▶ Exercise details:
Restate exactly the lines from the top of the listing below to the line containing "Section Book."; the remaining lines are not wanted.

▶ Input material:

(** ** The book *)

Lemma letter_inj i j : letter i = letter j -> i = j.
Proof.
  unfold letter. destruct (Nat.ltb_spec i 26), (Nat.ltb_spec j 26).
  - intros [= E]. apply (f_equal N_of_ascii) in E. rewrite !N_ascii_embedding in E by lia. lia.
  - intros E. exfalso. pose proof (dec_digits (Z.of_nat j + 1) ltac:(lia)) as Hd. rewrite <- E in Hd.
    cbn [str_all] in Hd. unfold is_digit, byte_of in Hd. rewrite N_ascii_embedding in Hd by lia. lia.
  - intros E. exfalso. pose proof (dec_digits (Z.of_nat i + 1) ltac:(lia)) as Hd. rewrite E in Hd.
    cbn [str_all] in Hd. unfold is_digit, byte_of in Hd. rewrite N_ascii_embedding in Hd by lia. lia.
  - intros E. apply dec_inj in E; lia.
Qed.

Lemma append_inj (p s t : string) : p +:+ s = p +:+ t -> s = t.
Proof. induction p as [|a p IH]; simpl; [done|]. intros [= E]. auto. Qed.

Section Book.
Context {K : Type} `{DescriptorKey K}.

(** Each entry is named after its place; each material has one place. *)
Record wf_book (b : KeyBook) : Prop := {
  wb_entry : forall i key, nth_error (keys b) i = Some key ->
    pk_id key = "k" +:+ dec (Z.of_nat i) /\ pk_label key = "Key " +:+ letter i;
  wb_index : forall m i, index b !! m = Some i -> (i < length (keys b))%nat;
  wb_inj : forall m m' i, index b !! m = Some i -> index b !! m' = Some i -> m = m';
}.

Lemma collect_key_wf b pk : wf_book b -> wf_book (collect_key b pk)
  /\ is_Some (index (collect_key b pk) !! material pk)
  /\ (forall m i, index b !! m = Some i -> index (collect_key b pk) !! m = Some i).
Proof.
  intros [H1 H2 H3]. unfold collect_key. destruct (index b !! material pk) as [i|] eqn:E.
  { split; [done|]. split; [by rewrite E|done]. }
  split; [|split].
  - split; cbn [keys index].
    + intros i key Hi. destruct (Nat.lt_ge_cases i (length (keys b))).
      * rewrite nth_error_app1 in Hi by done. auto.
      * rewrite nth_error_app2 in Hi by done. destruct (i - length (keys b))%nat as [|n] eqn:En; [|by destruct n].
        injection Hi as <-. replace i with (length (keys b)) by lia. done.
    + intros m i. rewrite length_app. simpl. destruct (decide (m = material pk)) as [->|Hm].
      * rewrite lookup_insert_eq. intros [= <-]. lia.
      * rewrite lookup_insert_ne by done. intros Hi. apply H2 in Hi. lia.
    + intros m m' i. destruct (decide (m = material pk)) as [->|Hm], (decide (m' = material pk)) as [->|Hm'];
        rewrite ?lookup_insert_eq, ?lookup_insert_ne by done; [done|..|apply H3].
      * intros [= <-] Hi. apply H2 in Hi. lia.
      * intros Hi [= <-]. apply H2 in Hi. lia.
  - cbn [index]. rewrite lookup_insert_eq. eauto.
  - intros m i Hi. cbn [index]. rewrite lookup_insert_ne; [done|]. intros <-. congruence.
Qed.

▶ Output:
(** ** The book *)

Lemma letter_inj i j : letter i = letter j -> i = j.
Proof.
  unfold letter. destruct (Nat.ltb_spec i 26), (Nat.ltb_spec j 26).
  - intros [= E]. apply (f_equal N_of_ascii) in E. rewrite !N_ascii_embedding in E by lia. lia.
  - intros E. exfalso. pose proof (dec_digits (Z.of_nat j + 1) ltac:(lia)) as Hd. rewrite <- E in Hd.
    cbn [str_all] in Hd. unfold is_digit, byte_of in Hd. rewrite N_ascii_embedding in Hd by lia. lia.
  - intros E. exfalso. pose proof (dec_digits (Z.of_nat i + 1) ltac:(lia)) as Hd. rewrite E in Hd.
    cbn [str_all] in Hd. unfold is_digit, byte_of in Hd. rewrite N_ascii_embedding in Hd by lia. lia.
  - intros E. apply dec_inj in E; lia.
Qed.

Lemma append_inj (p s t : string) : p +:+ s = p +:+ t -> s = t.
Proof. induction p as [|a p IH]; simpl; [done|]. intros [= E]. auto. Qed.

Section Book.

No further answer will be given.